One more thing though. This is yet another lovely post. I feel you really have a certain style (eye?); the photos you post are always of a certain life style might be a way to put it. Why it is so remarkable to me is that I haven't really found beauty like this before. Your posts have made me look at photographs and interiors in a new, refreshing way. :)

And this post in particular is funny because it reminds me of cherry blossom time in Japan for some reason, and earlier I also saw a photo that had a friend of mine in it and she was wearing a kind of Eastern native dress and was in a forest and I thought it was nice, so now I am feeling like searching for some photos of Eastern (Japanese?) gardens and trees that blossom (which is actually something I wish to see and perhaps even own some time...)... :)

Hugs from Finland,

Outi

xxx

Outi said...

PS. I like the polaroid you've taken. I think I have liked all of your polaroids thus far. Do you think you'll sell some of them some day or keep them all to yourself? I wouldn't blame you for keeping them!

You know the lace three actually freaks me out a little bit for some reason... I cannot explain it further right now!

The photos from Flickr are probably my favourites... Ah. Thanks for bringing them to everyone's attention! :)

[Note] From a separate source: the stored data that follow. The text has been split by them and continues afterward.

Lemma deliver_fragment_agree k f g rh payload s :
  agree_below k f g -> (mu s <= k)%nat ->
  deliver_fragment_with f p rh payload s = deliver_fragment_with g p rh payload s /\
  (mu (deliver_fragment_with f p rh payload s).2 <= S (mu s))%nat.
Proof.
  intros Hfg Hs. unfold deliver_fragment_with.
  destruct (_ <=? 1).
  { split; [done|]. apply shrinks_le; [quiet_go|lia]. }
  destruct (_ || _); [split; [done|cbn; lia]|]. rewrite !bind_eq.
  pose proof (shrinks_reassembly_find p p rh true s) as Hf. unfold shrinks in Hf.
  destruct (reassembly_find p rh true s) as [[i|] s1]; cbn [fst snd] in *.
  - split; [done|]. apply shrinks_le; [quiet_go|lia].
  - rewrite !bind_eq.
    set (s2 := (mod_peer p _ s1).2).
    assert (H2 : (mu s2 <= mu s1)%nat) by (apply shrinks_mod_peer; done).
    destruct (receiver_drop_agree k f g (rh_channel_id rh) MESH_V2_LOST_REASON_OVERFLOW
      (u32 (rh_seq rh - rh_fragment_index rh))
      (u32 (u32 (rh_seq rh - rh_fragment_index rh) + rh_fragment_count rh - 1)) s2)
      as [E Hle]; [done|lia|]. split; [exact E|]. lia.
Qed.

(** One round of the loop: skip a lost range, take a slot, or stop. *)
Definition skip_range (ch : Z) (i : nat) (c : keemash_rel_ctx_t) : keemash_rel_ctx_t :=
  let range := nth i (p_pending_lost (peer_at c p)) lost_zero in
  set_peer p (fun s => s <| p_pending_lost ::= <[i := lost_zero]> |>)
    (set_peer p (fun s => s <| p_expected_seq ::= ch_set ch (u32 (l_last range + 1)) |>) c).
Definition take_slot (ch : Z) (i : nat) (c : keemash_rel_ctx_t) : keemash_rel_ctx_t :=
  set_peer p (fun s => s <| p_expected_seq ::= ch_set ch (u32 (expected_of c p ch + 1)) |>)
    (set_rx i (fun _ => rx_zero) c).
Definition next_lost (ch : Z) (c : keemash_rel_ctx_t) : option nat :=
  find_idx (is_lost_slot ch (expected_of c p ch)) (p_pending_lost (peer_at c p)).
Definition next_slot (ch : Z) (c : keemash_rel_ctx_t) : option nat :=
  rx_find c p ch (expected_of c p ch).

Lemma consume_n_S n ch s :
  consume_contiguous_n (S n) p ch s =
  match next_lost ch s.1 with
  | Some i => consume_contiguous_n n p ch (skip_range ch i s.1, s.2)
  | None =>
      match next_slot ch s.1 with
      | None => (tt, s)
      | Some i =>
          consume_contiguous_n n p ch
            (deliver_fragment_with (consume_contiguous_n n) p (r_hdr (rx_at s.1 i))
               (r_payload (rx_at s.1 i)) (take_slot ch i s.1, s.2)).2
      end
  end.
Proof.
  cbn [consume_contiguous_n]. rewrite bind_eq. cbn [get_ctx gets fst snd].
  fold (next_lost ch s.1). destruct (next_lost ch s.1); [done|].
  fold (next_slot ch s.1). destruct (next_slot ch s.1) as [i|]; [|done].
  rewrite !bind_eq. reflexivity.
Qed.

Lemma skip_range_measure ch i c :
  next_lost ch c = Some i ->
  (S (consume_measure (skip_range ch i c) p) <= consume_measure c p)%nat.
Proof.
  unfold next_lost. intros Hi. apply find_idx_Some in Hi as [(x & Hx & Hu) _].
  unfold is_lost_slot in Hu. bools. rewrite !measure_eq.
  change (rx (skip_range ch i c)) with (rx c).
  enough (S (lost_used (skip_range ch i c) p) <= lost_used c p)%nat by lia.
  unfold lost_used, skip_range, peer_at, set_peer in *. cbn. unfold setter.
  rewrite !nth_lookup, !list_lookup_alter_eq in *.
  destruct (peers c !! p) as [y|]; cbn in *.
  - unfold setter. pose proof (count_if_insert l_used _ i x lost_zero Hx) as Hc.
    rewrite H in Hc. cbn in Hc. lia.
  - destruct i as [|[|[|[|[|[|[|[|i]]]]]]]]; cbn in Hx; simplify_eq; done.
Qed.

Lemma take_slot_measure ch i c :
  next_slot ch c = Some i ->
  (S (S (consume_measure (take_slot ch i c) p)) <= consume_measure c p)%nat.
Proof.
  unfold next_slot, rx_find. intros Hi. apply find_idx_Some in Hi as [(x & Hx & Hu) _].
  unfold rx_is in Hu. bools. rewrite !measure_eq.
  assert (Hl : (lost_used (take_slot ch i c) p <= lost_used c p)%nat).
  { unfold take_slot. etrans; [by apply lost_used_set_peer|done]. }
  enough (S (count_if r_used (rx (take_slot ch i c))) <= count_if r_used (rx c))%nat by lia.
  unfold take_slot. cbn. unfold setter.
  rewrite alter_const_insert.
  pose proof (count_if_insert r_used (rx c) i x rx_zero Hx) as Hc.
  rewrite H in Hc. cbn in Hc. lia.
Qed.

Lemma consume_fuel n n' :
  forall ch s, (mu s < n)%nat -> (mu s < n')%nat ->
  consume_contiguous_n n p ch s = consume_contiguous_n n' p ch s /\
  (mu (consume_contiguous_n n p ch s).2 <= mu s)%nat.
Proof.
  revert n'. induction n as [|n IH]; intros n' ch s Hn Hn'; [lia|].
  destruct n' as [|n']; [lia|]. rewrite !consume_n_S.
  destruct (next_lost ch s.1) as [i|] eqn:El.
  { pose proof (skip_range_measure ch i s.1 El) as Hm.
    destruct (IH n' ch (skip_range ch i s.1, s.2)) as [E Hle]; cbn [fst]; [lia..|].
    split; [exact E|]. cbn [fst] in Hle. lia. }
  destruct (next_slot ch s.1) as [i|] eqn:Es; [|split; [done|cbn; lia]].
  pose proof (take_slot_measure ch i s.1 Es) as Hm.
  set (s1 := (take_slot ch i s.1, s.2)) in *.
  change (take_slot ch i s.1) with s1.1 in Hm.
  assert (Hag : agree_below (mu s1) (consume_contiguous_n n) (consume_contiguous_n n')).
  { intros ch' s' Hs'. apply IH; lia. }
  destruct (deliver_fragment_agree (mu s1) _ _ (r_hdr (rx_at s.1 i)) (r_payload (rx_at s.1 i))
    s1 Hag) as [E Hle]; [lia|].
  rewrite <- E. set (s2 := (deliver_fragment_with _ p _ _ s1).2) in *.
  destruct (IH n' ch s2) as [E' Hle']; [lia..|]. split; [exact E'|]. lia.
Qed.

Lemma consume_enough n ch s :
  (mu s < n)%nat -> consume_contiguous_n n p ch s = consume_contiguous p ch s.
Proof.
  intros H. unfold consume_contiguous. rewrite bind_eq. cbn [get_ctx gets fst snd].
  apply consume_fuel; lia.
Qed.

Lemma consume_shrinks ch : stable (shrinks p) (consume_contiguous p ch).
Proof.
  intros s. unfold shrinks. rewrite <- (consume_enough (S (mu s))) by lia.
  apply (consume_fuel _ (S (mu s))); lia.
Qed.

Lemma deliver_fragment_enough n rh payload s :
  (mu s < n)%nat ->
  deliver_fragment_with (consume_contiguous_n n) p rh payload s
  = deliver_fragment p rh payload s.
Proof.
  intros Hn. unfold deliver_fragment. apply (deliver_fragment_agree (mu s)); [|done].
  intros ch s' Hs'. rewrite consume_enough by lia. split; [done|]. apply consume_shrinks.
Qed.

Lemma deliver_fragment_measure rh payload s :
  (mu (deliver_fragment p rh payload s).2 <= S (mu s))%nat.
Proof.
  rewrite <- (deliver_fragment_enough (S (mu s))) by lia.
  apply (deliver_fragment_agree (mu s) _ (consume_contiguous_n (S (mu s)))); [|done].
  intros ch s' Hs'. split; [done|]. apply (consume_fuel _ (S (mu s))); lia.
Qed.

(** The loop of the sources, unrolled once. *)
Lemma consume_unroll ch s :
  consume_contiguous p ch s =
  match next_lost ch s.1 with
  | Some i => consume_contiguous p ch (skip_range ch i s.1, s.2)
  | None =>
      match next_slot ch s.1 with
      | None => (tt, s)
      | Some i =>
          consume_contiguous p ch
            (deliver_fragment p (r_hdr (rx_at s.1 i)) (r_payload (rx_at s.1 i))
               (take_slot ch i s.1, s.2)).2
      end
  end.
Proof.
  rewrite <- (consume_enough (S (S (mu s)))) by lia. rewrite consume_n_S.
  destruct (next_lost ch s.1) as [i|] eqn:El.
  { pose proof (skip_range_measure ch i s.1 El). apply consume_enough. cbn [fst]. lia. }
  destruct (next_slot ch s.1) as [i|] eqn:Es; [|done].
  pose proof (take_slot_measure ch i s.1 Es) as Hm.
  rewrite deliver_fragment_enough by (cbn [fst]; lia). apply consume_enough.
  pose proof (deliver_fragment_measure (r_hdr (rx_at s.1 i)) (r_payload (rx_at s.1 i))
    (take_slot ch i s.1, s.2)). cbn [fst] in *. lia.
Qed.
End Fuel.

(** ** Properties *)

(** In-order consumption terminates and leaves nothing to consume: when
    it returns, the expected number is neither in a recorded lost range nor in
    the receive buffer. *)
Theorem consume_contiguous_done {W} `{!Env W} (p : nat) `{!CbShrinks W p} ch s :
  let s' := (consume_contiguous p ch s).2 in
  next_lost p ch s'.1 = None /\ next_slot p ch s'.1 = None.
Proof.
  cbn zeta. remember (consume_measure s.1 p) as n eqn:Hn.
  revert s Hn. induction n as [n IH] using lt_wf_ind. intros s ->.
  rewrite (consume_unroll p).
  destruct (next_lost p ch s.1) as [i|] eqn:El.
  { eapply IH; [|done]. by apply (skip_range_measure p ch i s.1). }
  destruct (next_slot p ch s.1) as [i|] eqn:Es; [|by split].
  eapply IH; [|done].
  pose proof (take_slot_measure p ch i s.1 Es).
  pose proof (deliver_fragment_measure (W := W) p (r_hdr (rx_at s.1 i)) (r_payload (rx_at s.1 i))
    (take_slot p ch i s.1, s.2)). cbn [fst] in *. lia.
Qed.

(** The loop of [consume_contiguous] unrolled: a lost range is skipped
    before a buffered packet is taken, and every packet taken is delivered. *)
Theorem consume_contiguous_unroll {W} `{!Env W} (p : nat) `{!CbShrinks W p} ch s :
  consume_contiguous p ch s =
  match next_lost p ch s.1 with
  | Some i => consume_contiguous p ch (skip_range p ch i s.1, s.2)
  | None =>
      match next_slot p ch s.1 with
      | None => (tt, s)
      | Some i =>
          consume_contiguous p ch
            (deliver_fragment p (r_hdr (rx_at s.1 i)) (r_payload (rx_at s.1 i))
               (take_slot p ch i s.1, s.2)).2
      end
  end.
Proof. exact (consume_unroll p ch s). Qed.

#[export] Instance log_env_shrinks p : CbShrinks world p.
Proof. split; intros; intros s; red; reflexivity. Qed.

(** A node context with one buffered packet that is next in order. *)
Definition buffered_ctx : keemash_rel_ctx_t :=
  (run_call (Call_route (Some root_mac) true) (sample_ctx false, world_at 0 13)).2.1
    <| rx := [ {| r_used := true; r_peer := mac_zero_addr; r_channel := 3; r_seq := 1;
                  r_hdr := rh_zero <| rh_channel_id := 3 |> <| rh_fragment_count := 1 |>
                             <| rh_payload_len := 2 |> <| rh_seq := 1 |>;
                  r_payload := [7; 8] |} ] |>.

Example consume_contiguous_done_witness :
  let s' := (consume_contiguous 0 3 (buffered_ctx, world_at 0 1)).2 in
  (next_lost 0 3 s'.1 = None /\ next_slot 0 3 s'.1 = None) /\
  deliveries 3 (w_log s'.2) = [([7; 8], 0)] /\ expected_of s'.1 0 3 = 2.
Proof.
  split; [exact (consume_contiguous_done 0 3 (buffered_ctx, world_at 0 1))|].
  vm_compute. split; reflexivity.
Defined.

Example consume_contiguous_unroll_witness :
  next_lost 0 3 buffered_ctx = None /\ next_slot 0 3 buffered_ctx = Some 0%nat /\
  consume_contiguous 0 3 (buffered_ctx, world_at 0 1) =
  match next_lost 0 3 buffered_ctx with
  | Some i => consume_contiguous 0 3 (skip_range 0 3 i buffered_ctx, world_at 0 1)
  | None =>
      match next_slot 0 3 buffered_ctx with
      | None => (tt, (buffered_ctx, world_at 0 1))
      | Some i =>
          consume_contiguous 0 3
            (deliver_fragment 0 (r_hdr (rx_at buffered_ctx i)) (r_payload (rx_at buffered_ctx i))
               (take_slot 0 3 i buffered_ctx, world_at 0 1)).2
      end
  end.
Proof.
  split; [vm_compute; reflexivity|]. split; [vm_compute; reflexivity|].
  exact (consume_contiguous_unroll 0 3 (buffered_ctx, world_at 0 1)).
Defined.
(** A side loses its session with data unacknowledged, and the pair recovers:
    [here] and [there] run on that side and on the other one. *)
Definition session_reset_pass (here there : forall A, Rel (link B) A -> Dbg B A)
  (peer : option bytes) (first second : Z) : Dbg B bool :=
  old_session ← here _ keemash_rel_local_session;
  there _ (set_drop_acks 1);;
  had_unacked ← (here _ (debug_send_payload peer MESH_V2_TUNNEL_CHANNEL_CONTROL
                           KEEMASH_REL_PRIORITY_CONTROL first) &&>
                 (idle ← debug_pair_idle; mret (negb idle)));
  there _ (set_drop_acks 0);;
  _ ← here _ keemash_rel_debug_reset_local_session;
  mret had_unacked &&>
  (session ← here _ keemash_rel_local_session; mret (negb (session =? old_session))) &&>
  debug_handshake &&>
  here _ (debug_send_payload peer MESH_V2_TUNNEL_CHANNEL_CONTROL
            KEEMASH_REL_PRIORITY_CONTROL second) &&>
  debug_pump_pair 16 true.

Definition reset_noticed (st : keemash_rel_stats_t) : bool :=
  (st_lost_reason st =? MESH_V2_LOST_REASON_SESSION_RESET) && (0 <? st_lost_count st)
  && stats_idle st.

Definition debug_case_session_reset : Dbg B bool :=
  shaken ← debug_handshake;
  if negb shaken then mret false
  else
    duplicate ← duplicate_ack_pass;
    root_reset ← session_reset_pass (@on_root) (@on_node) node_peer 0xA100 0xA101;
    when root_reset (mod_out (fun o =>
      o <| dr_session_reset_root_passes ::= fun n => u32 (n + 1) |>));;
    node_reset ← session_reset_pass (@on_node) (@on_root) root_peer 0xB100 0xB101;
    when node_reset (mod_out (fun o =>
      o <| dr_session_reset_node_passes ::= fun n => u32 (n + 1) |>));;
    root_st ← root_stats;
    node_st ← (match root_st with Some _ => node_stats | None => mret None end);
    mret (duplicate && root_reset && node_reset
          && from_option reset_noticed false root_st && from_option reset_noticed false node_st).
(* ===== verification/TicketQueue.v ===== *)
(** * Slot queues served by ticket

    The TX broker and the event outbox keep their packets in an array of slots
    that a worker task serves one at a time: it scans the array for the best
    waiting slot, marks it as being sent, and releases it after the send.  What
    the two queues share (the scan, the order in which a queue is emptied) is
    stated here once, against the interface [Ticketed]. *)

From S2P Require Import Prelude.
From Stdlib Require Import Sorted Permutation.
#[local] Open Scope Z_scope.

Class Ticketed (A : Type) := {
  q_used : A -> bool;
  q_sending : A -> bool;
  q_before : A -> A -> bool;    (* the scan prefers the first to the second *)
  q_mark : A -> A;              (* slot->sending = true *)
  q_release : A -> A            (* the slot after a completed send *) }.

Class TicketedLaws (A : Type) `{Ticketed A} := {
  mark_used a : q_used (q_mark a) = q_used a;
  mark_sending a : q_sending (q_mark a) = true;
  release_free a : q_used (q_release a) = false }.

Lemma StronglySorted_impl {A} (R R' : A -> A -> Prop) l :
  (forall x y, R x y -> R' x y) -> StronglySorted R l -> StronglySorted R' l.
Proof.
  intros HR. induction 1 as [|x l Hl IH Hx]; constructor; [done|].
  eapply List.Forall_impl; [|done]. auto.
Qed.

Section Queue.
Context {A : Type} `{Ticketed A}.

Definition waiting (x : A) : bool := q_used x && negb (q_sending x).

(** The scan, with the best candidate so far. *)
Fixpoint best_from (i : nat) (best : option (nat * A)) (l : list A) : option (nat * A) :=
  match l with
  | [] => best
  | x :: l =>
      best_from (S i)
        (if waiting x then
           match best with
           | None => Some (i, x)
           | Some (_, b) => if q_before x b then Some (i, x) else best
           end
         else best) l
  end.

(** The scan and [best->sending = true]. *)
Definition pick_next (slots : list A) : option nat * list A :=
  match best_from 0 None slots with
  | None => (None, slots)
  | Some (i, _) => (Some i, alter q_mark i slots)
  end.

Definition waiting_of (slots : list A) : list A := List.filter waiting slots.

(** Emptying a queue that nobody refills: the slots in the order served. *)
Fixpoint serve (fuel : nat) (slots : list A) : list A * list A :=
  match fuel with
  | O => ([], slots)
  | S fuel =>
      match best_from 0 None slots with
      | None => ([], slots)
      | Some (i, x) =>
          let '(served, rest) := serve fuel (<[i := q_release (q_mark x)]> slots) in
          (q_mark x :: served, rest)
      end
  end.

(** ** The scan *)

Definition ranked (rank : A -> Z) (l : list A) : Prop :=
  forall x y, x ∈ l -> y ∈ l -> waiting x = true -> waiting y = true ->
  q_before x y = (rank x <? rank y).

Lemma best_from_spec rank l :
  ranked rank l ->
  forall pre post best, l = pre ++ post ->
  match best with
  | None => forall y, y ∈ pre -> waiting y = false
  | Some (i, b) => l !! i = Some b /\ waiting b = true /\
      forall y, y ∈ pre -> waiting y = true -> rank b <= rank y
  end ->
  match best_from (length pre) best post with
  | None => forall y, y ∈ l -> waiting y = false
  | Some (i, b) => l !! i = Some b /\ waiting b = true /\
      forall y, y ∈ l -> waiting y = true -> rank b <= rank y
  end.
Proof.
  intros Hr pre post. revert pre. induction post as [|x post IH]; intros pre best Hl Hb.
  { rewrite app_nil_r in Hl. subst pre. exact Hb. }
  cbn [best_from]. specialize (IH (pre ++ [x])).
  assert (Hl' : l = (pre ++ [x]) ++ post) by by rewrite <- app_assoc.
  replace (S (length pre)) with (length (pre ++ [x])) by (rewrite length_app; cbn; lia).
  assert (Hx : l !! length pre = Some x).
  { rewrite Hl, lookup_app_r, Nat.sub_diag by lia. done. }
  assert (Hin : x ∈ l) by by eapply list_elem_of_lookup_2.
  apply IH; [done|]. clear IH.
  destruct (waiting x) eqn:Hw.
  - destruct best as [[i b]|].
    + destruct Hb as (Hi & Hwb & Hmin).
      rewrite (Hr x b Hin ltac:(by eapply list_elem_of_lookup_2) Hw Hwb).
      destruct (rank x <? rank b) eqn:E; bools.
      * split; [done|]. split; [done|]. intros y [Hy|Hy%list_elem_of_singleton]%elem_of_app Hwy.
        -- specialize (Hmin y Hy Hwy). lia.
        -- subst. lia.
      * split; [done|]. split; [done|].
        intros y [Hy|Hy%list_elem_of_singleton]%elem_of_app Hwy; [by apply Hmin|by subst].
    + split; [done|]. split; [done|].
      intros y [Hy|Hy%list_elem_of_singleton]%elem_of_app Hwy; [|subst; lia].
      by rewrite (Hb y Hy) in Hwy.
  - destruct best as [[i b]|].
    + destruct Hb as (Hi & Hwb & Hmin). split; [done|]. split; [done|].
      intros y [Hy|Hy%list_elem_of_singleton]%elem_of_app Hwy; [by apply Hmin|congruence].
    + intros y [Hy|Hy%list_elem_of_singleton]%elem_of_app; [by apply Hb|by subst].
Qed.

(** What the scan finds whatever the comparison does. *)
Lemma best_from_waiting l :
  forall pre post best, l = pre ++ post ->
  match best with
  | None => forall y, y ∈ pre -> waiting y = false
  | Some (i, b) => l !! i = Some b /\ waiting b = true
  end ->
  match best_from (length pre) best post with
  | None => forall y, y ∈ l -> waiting y = false
  | Some (i, b) => l !! i = Some b /\ waiting b = true
  end.
Proof.
  intros pre post. revert pre. induction post as [|x post IH]; intros pre best Hl Hb.
  { rewrite app_nil_r in Hl. subst pre. exact Hb. }
  cbn [best_from]. specialize (IH (pre ++ [x])).
  replace (S (length pre)) with (length (pre ++ [x])) by (rewrite length_app; cbn; lia).
  apply IH; [by rewrite <- app_assoc|]. clear IH.
  assert (Hx : l !! length pre = Some x).
  { rewrite Hl, lookup_app_r, Nat.sub_diag by lia. done. }
  destruct (waiting x) eqn:Hw, best as [[i b]|]; [by destruct (q_before x b)|done|done|].
  intros y [Hy|Hy%list_elem_of_singleton]%elem_of_app; [by apply Hb|by subst].
Qed.

Lemma best_Some l i x : best_from 0 None l = Some (i, x) -> l !! i = Some x /\ waiting x = true.
Proof.
  intros E. pose proof (best_from_waiting l [] l None eq_refl) as H1. cbn in H1.
  rewrite E in H1. apply H1. intros y Hy. by apply elem_of_nil in Hy.
Qed.

Lemma best_None l : best_from 0 None l = None -> forall y, y ∈ l -> waiting y = false.
Proof.
  intros E. pose proof (best_from_waiting l [] l None eq_refl) as H1. cbn in H1.
  rewrite E in H1. apply H1. intros y Hy. by apply elem_of_nil in Hy.
Qed.

Lemma best_min rank l i x :
  ranked rank l -> best_from 0 None l = Some (i, x) ->
  forall y, y ∈ l -> waiting y = true -> rank x <= rank y.
Proof.
  intros Hr E. pose proof (best_from_spec rank l Hr [] l None eq_refl) as H1. cbn in H1.
  rewrite E in H1. apply H1. intros y Hy. by apply elem_of_nil in Hy.
Qed.

(** ** Emptying the queue *)

Lemma waiting_of_In l x : x ∈ waiting_of l <-> x ∈ l /\ waiting x = true.
Proof.
  unfold waiting_of. rewrite !list_elem_of_In. apply filter_In.
Qed.

Lemma waiting_of_insert (l : list A) (i : nat) x y :
  l !! i = Some x -> waiting x = true -> waiting y = false ->
  waiting_of l ≡ₚ x :: waiting_of (<[i := y]> l).
Proof.
  unfold waiting_of. revert i. induction l as [|z l IH]; intros [|i] Hi Hx Hy; simplify_eq/=.
  - by rewrite Hx, Hy.
  - destruct (waiting z); [|by apply IH].
    rewrite (IH i Hi Hx Hy). apply perm_swap.
Qed.

Lemma waiting_insert_In (l : list A) (i : nat) x y :
  waiting y = false -> x ∈ <[i := y]> l -> waiting x = true -> x ∈ l.
Proof.
  intros Hy Hx Hw. apply list_elem_of_lookup in Hx as [j Hj].
  apply list_lookup_insert_Some in Hj as [(-> & <- & _)|[_ Hj]]; [congruence|].
  by eapply list_elem_of_lookup_2.
Qed.

Lemma ranked_insert rank (l : list A) (i : nat) y :
  waiting y = false -> ranked rank l -> ranked rank (<[i := y]> l).
Proof.
  intros Hy Hr a b Ha Hb Hwa Hwb.
  apply Hr; try done; by eapply waiting_insert_In.
Qed.

Context `{!TicketedLaws A}.

Lemma release_idle a : waiting (q_release a) = false.
Proof. unfold waiting. by rewrite release_free. Qed.

Lemma serve_perm fuel l :
  (length (waiting_of l) <= fuel)%nat ->
  (serve fuel l).1 ≡ₚ q_mark <$> waiting_of l /\
  (forall y, y ∈ (serve fuel l).2 -> waiting y = false) /\
  length (serve fuel l).2 = length l.
Proof.
  revert l. induction fuel as [|fuel IH]; intros l Hf; cbn [serve].
  { assert (Hn : waiting_of l = []) by (apply length_zero_iff_nil; lia).
    rewrite Hn. split; [done|]. split; [|done]. intros y Hy.
    destruct (waiting y) eqn:E; [|done].
    assert (y ∈ waiting_of l) as Hin by by apply waiting_of_In.
    rewrite Hn in Hin. by apply elem_of_nil in Hin. }
  destruct (best_from 0 None l) as [[i x]|] eqn:E.
  - pose proof (best_Some _ _ _ E) as [Hi Hx].
    set (l' := <[i := q_release (q_mark x)]> l).
    assert (Hp : waiting_of l ≡ₚ x :: waiting_of l').
    { apply waiting_of_insert; [done|done|apply release_idle]. }
    destruct (IH l') as (IH1 & IH2 & IH3).
    { apply Permutation_length in Hp. cbn in Hp. lia. }
    destruct (serve fuel l') as [served rest]. cbn [fst snd] in *.
    rewrite Hp. cbn [fmap list_fmap]. unfold l' in IH3. rewrite length_insert in IH3.
    by rewrite IH1.
  - cbn [fst snd]. split; [|split; [by apply best_None|done]].
    assert (Hn : waiting_of l = []); [|by rewrite Hn].
    destruct (waiting_of l) as [|y k] eqn:Ek; [done|].
    assert (Hy : y ∈ waiting_of l) by (rewrite Ek; left).
    apply waiting_of_In in Hy as [Hy Hw]. by rewrite (best_None _ E y Hy) in Hw.
Qed.

Lemma serve_rest fuel (l : list A) y :
  y ∈ (serve fuel l).2 -> y ∈ l \/ q_used y = false.
Proof.
  revert l. induction fuel as [|fuel IH]; intros l; cbn [serve]; [by left|].
  destruct (best_from 0 None l) as [[i x]|]; [|by left].
  specialize (IH (<[i := q_release (q_mark x)]> l)).
  destruct (serve fuel (<[i := q_release (q_mark x)]> l)) as [served rest]. cbn [snd] in *.
  intros Hy. destruct (IH Hy) as [Hin|Hu]; [|by right].
  apply list_elem_of_lookup in Hin as [j Hj].
  apply list_lookup_insert_Some in Hj as [(_ & <- & _)|[_ Hj]].
  - right. apply release_free.
  - left. by eapply list_elem_of_lookup_2.
Qed.

(** The queue is emptied in the order of [rank]. *)
Lemma serve_sorted rank fuel l :
  (forall a, rank (q_mark a) = rank a) -> ranked rank l ->
  StronglySorted (fun x y => rank x <= rank y) (serve fuel l).1 /\
  (forall z, z ∈ (serve fuel l).1 -> exists x, x ∈ l /\ waiting x = true /\ z = q_mark x).
Proof.
  intros Hm. revert l. induction fuel as [|fuel IH]; intros l Hr; cbn [serve].
  { split; [constructor|]. intros z Hz. by apply elem_of_nil in Hz. }
  destruct (best_from 0 None l) as [[i x]|] eqn:E; cbn [fst].
  2: { split; [constructor|]. intros z Hz. by apply elem_of_nil in Hz. }
  pose proof (best_Some _ _ _ E) as [Hi Hx].
  pose proof (release_idle (q_mark x)) as Hrel.
  destruct (IH (<[i := q_release (q_mark x)]> l)) as [IH1 IH2];
    [by apply ranked_insert|].
  destruct (serve fuel (<[i := q_release (q_mark x)]> l)) as [served rest]. cbn [fst] in *.
  assert (Hfrom : forall z, z ∈ served -> exists y, y ∈ l /\ waiting y = true /\ z = q_mark y).
  { intros z Hz. destruct (IH2 z Hz) as (y & Hy & Hw & ->). exists y.
    split; [|done]. by eapply waiting_insert_In. }
  split.
  - constructor; [done|]. apply Forall_forall. intros z Hz%list_elem_of_In.
    destruct (Hfrom z Hz) as (y & Hy & Hw & ->). rewrite !Hm.
    by eapply best_min.
  - intros z Hz. apply elem_of_cons in Hz as [->|Hz]; [|auto].
    exists x. split; [by eapply list_elem_of_lookup_2|done].
Qed.
End Queue.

Chronicles of Dolliedaydream said...

Hello Lovely Mila :-0) Oh no sorry to hear it's cold too in Holland. We are just back from Ibiza which would be a great place to live. We have gone from bikini's to Ugg boots in the space of a 2 1/2 hour flight :-( I am soooo English have come home made a cup of tea and put on the heating. Ibiza in summer Goa in winter would be my perfect combo....

Susanna-Cole King said...

An award!? Oh my goodness, Mila that is soooo sweet! I have even gotten/seen the details yet, but I'm already so flattered and honored, because oh my goodness, I'm so inpsired by your blog (I actually think I can credit you to getting me back into blogging after a sort of hiatus... I found your blog and all the pretty/cute/sweet/beautiful things you posted, and it made me smile and inspired me to blog again) and your blog is one of my favorites! So an award coming from you is like SO flattering and amazing! Ah, so I'm excited now! :D

xoxo,
S-C

Anonymous said...

oh, goodness - that top image of the beautiful table outside confirms all my wishes for having an 'unbirthday' tea party in the backyard!! and I'd also love to line in those cars... I'd be as happy as can be with a bed on top of a cute 'ol wagon!

tyler said...

what wonderful comments and better yet, lovely photos. yes, an outdoor cozy spot year-round is a dream. green climbing foliage, intimate space, dapples of sunlight, warm air, the softest pillows and bare feet. i have a fondness for mexico, either coast. the pace, the food, the music, the heat. a perfect winter escape, with outdoor veranda of course. although i do love my covered back porch here in the midwest (u.s.), cicadas singing right now, cool autumn air on its way.

Mirthe said...

Super mooie foto's!:)

Anonymous said...

move to sydney!! ;) great post and great blog! your pics are always such an inspiration to me. keep up the great work!